◆ **Recorded data**
(* ===== verification/ClientMerkleProps.v ===== *)
(** * Properties of uploads with batch payments

    Of src/autonomi/src/client/merkle_payments: the loops end; an upload that succeeds has stored every
    chunk of files in which no chunk occurs twice; and chunks that occur twice make it leave others out. *)

From stdpp Require Import base gmap countable strings list.
From Stdlib Require Import ZArith Lia.
From S2P Require Import Prelude Text Effects Protocol Storage RecordCache RecordStore MerkleTree MerkleTreeProps Payments PaymentsProps.
From S2P Require Import PutValidation PutValidationFacts PutValidationProps Messages Driver TaskHandler.
From S2P Require Import ClientPayment ClientData ClientExamples Encryption ClientChunks ClientUpload ClientUploadProps ClientMerkle.

Section merkle.
Context `{XorNameLib, Hex, Bls, Layout, Kad, RmpHeader, Libp2pIdentity, AntMerkle, HashOrder, SelfEncryption}.
Context `{!BodySerde, !Serde DataMap, !Serde DataMapLevel, !PutErrorText}.

(** Nothing of it loses a chunk; a put with a batch proof that succeeds stores its chunk; who answers for a chunk's
    existence tells the truth. *)
Class MerkleNetworkLaws (W : Type) `{!ClientWorld W, !Disk W, !Scheduler W, !UploadWorld W, !MerkleWorld W, !ChunkNetwork W} : Prop := {
  merkle_chunk_laws :: ChunkNetworkLaws W;
  grows_closest a (w : W) : w ⊑ (net_get_closest_peers_with_retries a w).2;
  grows_closest_n a n (w : W) : w ⊑ (net_get_closest_n a n w).2;
  grows_kad_only a n (w : W) : w ⊑ (net_get_closest_peers_kad_only a n w).2;
  grows_candidate a p i s t (w : W) : w ⊑ (net_get_merkle_candidate_quote a p i s t w).2;
  grows_get_one a (w : W) : w ⊑ (net_get_record_one a w).2;
  grows_pay_tree d p t (w : W) : w ⊑ (wallet_pay_for_merkle_tree d p t w).2;
  grows_salts (w : W) : w ⊑ (random_salts w).2;
  grows_read p (w : W) : w ⊑ (disk_read p w).2;
  merkle_put_holds (c : Chunk) (proof : MerklePaymentProof) v targets (w w' : W) :
    try_serialize_record (proof, c) (DataWithMerklePayment Chunk_t) = Ok v →
    net_put_record_with_retries Chunk_t (record_of (chunk_network_address c) v) targets w = (Ok tt, w') → net_holds w' c;
  exists_holds (c : Chunk) (w w' : W) :
    (check_record_exists (chunk_network_address c) w).1 ≠ None → (check_record_exists (chunk_network_address c) w).2 = w' → net_holds w' c;
}.

(** ** The loops end *)

Context `{!ClientWorld W, !Disk W, !Scheduler W, !UploadWorld W, !MerkleWorld W}.
Context (self : Client) (UPLOAD_FLOW_BATCH_SIZE CHUNK_UPLOAD_BATCH_SIZE : nat) (IN_MEMORY_ENCRYPTION_MAX_SIZE : Z).

Implicit Types (w : W) (c : Chunk).

(** The chunks some streams have still to give. *)
Definition all_chunks (streams : list EncryptionStream) : list Chunk := mjoin (stream_chunks <$> streams).

Lemma all_chunks_cons s streams : all_chunks (s :: streams) = stream_chunks s ++ all_chunks streams.
Proof. done. Qed.
(* ===== verification/FilesProps.v ===== *)
(** * Files are downloaded as they were uploaded

    Of src/autonomi/src/client/high_level/files: a directory whose upload succeeded, with either kind of
    payment, is downloaded again file by file. *)

From stdpp Require Import base gmap countable strings list sorting.
From Stdlib Require Import ZArith Lia.
From S2P Require Import Prelude Text Effects Protocol Storage RecordCache RecordStore MerkleTree MerkleTreeProps Payments PaymentsProps.
From S2P Require Import PutValidation PutValidationFacts PutValidationProps Messages Driver TaskHandler.
From S2P Require Import ClientPayment ClientData ClientExamples ClientPaymentProps ClientDataProps Encryption ClientChunks ClientUpload ClientUploadProps ClientReadProps.
From S2P Require Import ClientMerkle ClientMerkleProps Files.

(** ** What becomes of the streams *)

Section streams.
Context `{XorNameLib, Hex, Bls, Layout, Kad, RmpHeader, Libp2pIdentity, AntMerkle, HashOrder, SelfEncryption}.
Context `{!BodySerde, !Serde DataMap, !Serde DataMapLevel, !PutErrorText}.
Context `{!ClientWorld W, !Disk W, !Scheduler W, !UploadWorld W, !MerkleWorld W}.
Context (self : Client) (UPLOAD_FLOW_BATCH_SIZE CHUNK_UPLOAD_BATCH_SIZE : nat) (IN_MEMORY_ENCRYPTION_MAX_SIZE : Z).

Implicit Types (w : W).

(** The data map a stream has or will have, and the file it is of. *)
Definition stream_map (s : EncryptionStream) : option Chunk :=
  match es_state s with
  | ES_InMemory _ d | ES_StreamDone d _ => Some d
  | ES_StreamInProgress p => sp_datamap_receiver p
  end.
Definition stream_file (s : EncryptionStream) : PathBuf * option Chunk * Metadata := (es_relative_path s, stream_map s, es_metadata s).
Definition result_file (r : FileResult) : PathBuf * option Chunk * Metadata := (r.1.1, Some r.1.2, r.2).

Lemma next_batch_file s n o s' : next_batch s n = (o, s') → stream_file s' = stream_file s.
Proof.
  unfold next_batch. destruct (decide (n = 0%nat)); [by intros [= _ <-]|]. unfold stream_file, stream_map. destruct (es_state s) as [chunks d|p|d k] eqn:Es.
  - destruct (decide (take n chunks = [])); intros [= _ <-]; [by rewrite Es|done].
  - unfold next_stream_batch. destruct (_ <? _)%nat; [|by intros [= _ <-]].
    destruct (sp_datamap_receiver p) as [dm|] eqn:Edm; [destruct (es_is_public s)|]; by intros [= _ <-].
  - intros [= _ <-]. by rewrite Es.
Qed.

Lemma file_result_file s f : file_result s = Some f → result_file f = stream_file s.
Proof. unfold file_result, data_map_chunk, stream_file, stream_map. destruct (es_state s); simpl; by intros [= <-]. Qed.

(** Regular uploads. *)
Lemma fill_batch_file n est s : stream_file (ul_file (fill_batch n est s)) = stream_file (ul_file s).
Proof. unfold fill_batch. destruct (next_batch _ _) as [[b|] f] eqn:En; by apply next_batch_file in En. Qed.

Lemma upload_turn_file est po s w s' w' : upload_turn self est po s w = (Ok s', w') → ul_file s' = ul_file s.
Proof. unfold upload_turn. destruct (process_chunk_batch _ _ _ _ w) as [[[[rc r] f] [e|]] w1]; [done|]. by intros [= <- <-]. Qed.

Lemma upload_loop_file fuel est po s w s' w' :
  upload_loop self UPLOAD_FLOW_BATCH_SIZE fuel est po s w = (Ok (Some s'), w') → stream_file (ul_file s') = stream_file (ul_file s).
Proof.
  revert s w. induction fuel as [|fuel IH]; intros s w; [done|]. cbn [upload_loop]. cbv zeta. rewrite <- (fill_batch_file UPLOAD_FLOW_BATCH_SIZE est s).
  destruct (decide _); [by intros [= <- _]|]. unfold cm_bind. destruct (upload_turn _ _ _ _ w) as [[s1|] w1] eqn:Et; [|done].
  intros Hrun. rewrite (IH _ _ Hrun). by rewrite (upload_turn_file _ _ _ _ _ _ Et).
Qed.

Lemma upload_files_file fuel po ss acc w d ss' w' :
  upload_files self UPLOAD_FLOW_BATCH_SIZE fuel po ss acc w = (Ok (Some (d, ss')), w') → stream_file <$> ss' = stream_file <$> ss.
Proof.
  revert acc w d ss'. induction ss as [|s ss IH]; intros acc w d ss'; cbn [upload_files]; [by intros [= _ <- _]|].
  unfold cm_bind at 1, pay_and_upload_file, cm_bind at 1. destruct (upload_loop _ _ _ _ _ _ w) as [[[s1|]|] w1] eqn:El; [|done..]. simpl.
  unfold cm_bind. destruct (upload_files _ _ _ _ ss _ w1) as [[[[d' ss1]|]|] w2] eqn:Ef; [|done..]. intros [= _ <- <-].
  rewrite !fmap_cons. f_equal; [by apply upload_loop_file in El|by eapply IH].
Qed.

Lemma pay_and_upload_file_list fuel po ss w cost ss' w' :
  pay_and_upload self UPLOAD_FLOW_BATCH_SIZE fuel po ss w = (Ok (Some (cost, ss')), w') → stream_file <$> ss' = stream_file <$> ss.
Proof.
  unfold pay_and_upload, cm_bind. destruct (upload_files _ _ _ _ _ _ w) as [[[[[[n f] rs] ss1]|]|] w1] eqn:Ef; [|done..].
  destruct (calculate_total_cost _ _ _ _ _) as [c w2]. intros [= _ <- _]. by eapply upload_files_file.
Qed.

Lemma streams_to_file_results_files ss fs : streams_to_file_results ss = Ok fs → result_file <$> fs = stream_file <$> ss.
Proof.
  revert fs. induction ss as [|s ss IH]; intros fs; simpl; [by intros [= <-]|]. intros Hok. inv_ok. simplify_eq. rewrite !fmap_cons.
  f_equal; [by apply file_result_file|by apply IH].
Qed.

(** Uploads with batch payments. *)
Lemma drain_stream_file fuel n s acc cs s' : drain_stream fuel n s acc = Some (cs, s') → stream_file s' = stream_file s.
Proof.
  revert s acc. induction fuel as [|fuel IH]; intros s acc; simpl; [done|]. destruct (next_batch s n) as [[b|] s1] eqn:En; apply next_batch_file in En.
  - intros Hd. by rewrite (IH _ _ Hd).
  - by intros [= _ <-].
Qed.

Lemma collect_streams_files fuel ss acc acc' :
  collect_streams CHUNK_UPLOAD_BATCH_SIZE fuel ss acc = Some (Ok acc') → result_file <$> acc'.2 = (result_file <$> acc.2) ++ (stream_file <$> ss).
Proof.
  revert acc. induction ss as [|s ss IH]; intros acc; cbn [collect_streams]; [intros [= <-]; by rewrite app_nil_r|].
  unfold collect_xor_names_from_stream. destruct (drain_stream _ _ s []) as [[cs s']|] eqn:Ed; [|done]. simpl.
  destruct (file_result s') as [f|] eqn:Ef; [|done]. simpl. intros Hc. rewrite (IH _ Hc). simpl. rewrite fmap_app, <- app_assoc. simpl.
  by rewrite (file_result_file _ _ Ef), (drain_stream_file _ _ _ _ _ _ Ed).
Qed.

Definition loop_files (results : list FileResult) (ss : list EncryptionStream) : list (PathBuf * option Chunk * Metadata) := (result_file <$> results) ++ (stream_file <$> ss).

Lemma upload_batch_loop_files fuel receipt limit s w s' w' :
  upload_batch_loop UPLOAD_FLOW_BATCH_SIZE fuel receipt limit s w = (Ok (Some s'), w') →
  loop_files (ml_completed_files s') (ml_streams s') = loop_files (ml_completed_files s) (ml_streams s).
Proof.
  revert s w. induction fuel as [|fuel IH]; intros s w; [done|]. cbn [upload_batch_loop]. destruct (_ <=? _)%nat; [by intros [= <- _]|].
  destruct (ml_streams s) as [|st rest] eqn:Ess; [intros [= <- _]; by rewrite Ess|]. destruct (next_batch st _) as [o st'] eqn:En. apply next_batch_file in En.
  assert (∀ w, (let! file := cm_lift (ok_or (file_result st') MPE_StreamShouldHaveDatamap) in
      upload_batch_loop UPLOAD_FLOW_BATCH_SIZE fuel receipt limit {| ml_streams := rest; ml_dont_reupload := ml_dont_reupload s;
        ml_completed_files := ml_completed_files s ++ [file]; ml_failed_chunks := ml_failed_chunks s; ml_chunks_attempted := ml_chunks_attempted s |})%cm w = (Ok (Some s'), w') →
    loop_files (ml_completed_files s') (ml_streams s') = loop_files (ml_completed_files s) (st :: rest)) as Hdone.
  { intros w0. unfold cm_bind, cm_lift. destruct (file_result st') as [f|] eqn:Ef; [|done]. simpl. intros Hrun. rewrite (IH _ _ Hrun). unfold loop_files. simpl.
    rewrite fmap_app, <- app_assoc. simpl. by rewrite (file_result_file _ _ Ef), En. }
  destruct o as [[|c cs]|]; [by apply Hdone| |by apply Hdone]. unfold cm_bind at 1, cm_lift. destruct (merkle_tasks _ _ _) as [tasks|]; [|done].
  unfold cm_bind at 1. destruct (cm_tasks _ w) as [[results|] w1]; [|done]. destruct (collect_uploads _ _) as [d f]. intros Hrun. rewrite (IH _ _ Hrun). unfold loop_files. simpl.
  by rewrite En.
Qed.
Definition vault_get_user_data (fuel : nat) (secret_key : SecretKey) : CM W UserDataVaultError (option UserData) :=
  let! got := cm_map_err UDV_Vault (vault_get fuel secret_key) in
  match got with
  | None => cm_ret None
  | Some (content, content_type) =>
    if negb (content_type =? USER_DATA_VAULT_CONTENT_IDENTIFIER) then cm_err (UDV_UnsupportedVaultContentType content_type)
    else let! vault := cm_lift (ok_or (rmp_from_slice content) UDV_Serialization) in cm_ret (Some vault)
  end.

Definition vault_put_user_data (fuel : nat) (secret_key : SecretKey) (payment_option : PaymentOption) (user_data : UserData) : CM W UserDataVaultError (option Z) :=
  let! content := cm_lift (ok_or (rmp_to_vec user_data) UDV_Serialization) in
  cm_map_err UDV_Vault (vault_put fuel content payment_option secret_key USER_DATA_VAULT_CONTENT_IDENTIFIER).
End vault.

(** ** The key of a vault: key.rs *)

(** What it uses of the wallet's key, of sha2, blst and blsttc. *)
Class VaultKeys `{Bls} := {
  BlstSecretKey : Type;
  evm_sign_message : bytes → bytes → option bytes;
  vault_sha256 : bytes → bytes;
  blst_key_gen : bytes → bytes → option BlstSecretKey;
  blst_to_bytes : BlstSecretKey → bytes;
  bls_sk_from_bytes : bytes → option SecretKey;
}.

Inductive VaultKeyError := FailedToSignMessage | FailedToGenerateVaultSecretKey | BlsConversionError | KeyGenerationError.

Section vault_keys.
Context `{VaultKeys, Hex}.

Definition VAULT_SECRET_KEY_SEED : bytes := text "Massive Array of Internet Disks Secure Access For Everyone".

Definition derive_secret_key_from_seed (seed : bytes) : result BlstSecretKey VaultKeyError :=
  ok_or (blst_key_gen (vault_sha256 seed) []) KeyGenerationError.

Definition blst_to_blsttc (sk : BlstSecretKey) : result SecretKey VaultKeyError := ok_or (bls_sk_from_bytes (blst_to_bytes sk)) BlsConversionError.

Definition vault_derive_key (evm_sk_hex : bytes) : result SecretKey VaultKeyError :=
  (let? signature := ok_or (evm_sign_message evm_sk_hex VAULT_SECRET_KEY_SEED) FailedToSignMessage in
   let? blst_key := derive_secret_key_from_seed signature in
   blst_to_blsttc blst_key)%rust.

Definition vault_key_from_signature_hex (signature_hex : bytes) : result SecretKey VaultKeyError :=
  (let? signature_bytes := ok_or (hex_decode signature_hex) FailedToGenerateVaultSecretKey in
   let? blst_key := derive_secret_key_from_seed signature_bytes in
   blst_to_blsttc blst_key)%rust.
End vault_keys.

◆ **Problem to solve**
Only the line containing "BlstSecretKey : Type;" and the lines after it, up to and including the last line of the data, should appear in the answer, exactly as written.

◆ **Reply**
  BlstSecretKey : Type;
  evm_sign_message : bytes → bytes → option bytes;
  vault_sha256 : bytes → bytes;
  blst_key_gen : bytes → bytes → option BlstSecretKey;
  blst_to_bytes : BlstSecretKey → bytes;
  bls_sk_from_bytes : bytes → option SecretKey;
}.

Inductive VaultKeyError := FailedToSignMessage | FailedToGenerateVaultSecretKey | BlsConversionError | KeyGenerationError.

Section vault_keys.
Context `{VaultKeys, Hex}.

Definition VAULT_SECRET_KEY_SEED : bytes := text "Massive Array of Internet Disks Secure Access For Everyone".

Definition derive_secret_key_from_seed (seed : bytes) : result BlstSecretKey VaultKeyError :=
  ok_or (blst_key_gen (vault_sha256 seed) []) KeyGenerationError.

Definition blst_to_blsttc (sk : BlstSecretKey) : result SecretKey VaultKeyError := ok_or (bls_sk_from_bytes (blst_to_bytes sk)) BlsConversionError.

Definition vault_derive_key (evm_sk_hex : bytes) : result SecretKey VaultKeyError :=
  (let? signature := ok_or (evm_sign_message evm_sk_hex VAULT_SECRET_KEY_SEED) FailedToSignMessage in
   let? blst_key := derive_secret_key_from_seed signature in
   blst_to_blsttc blst_key)%rust.

Definition vault_key_from_signature_hex (signature_hex : bytes) : result SecretKey VaultKeyError :=
  (let? signature_bytes := ok_or (hex_decode signature_hex) FailedToGenerateVaultSecretKey in
   let? blst_key := derive_secret_key_from_seed signature_bytes in
   blst_to_blsttc blst_key)%rust.
End vault_keys.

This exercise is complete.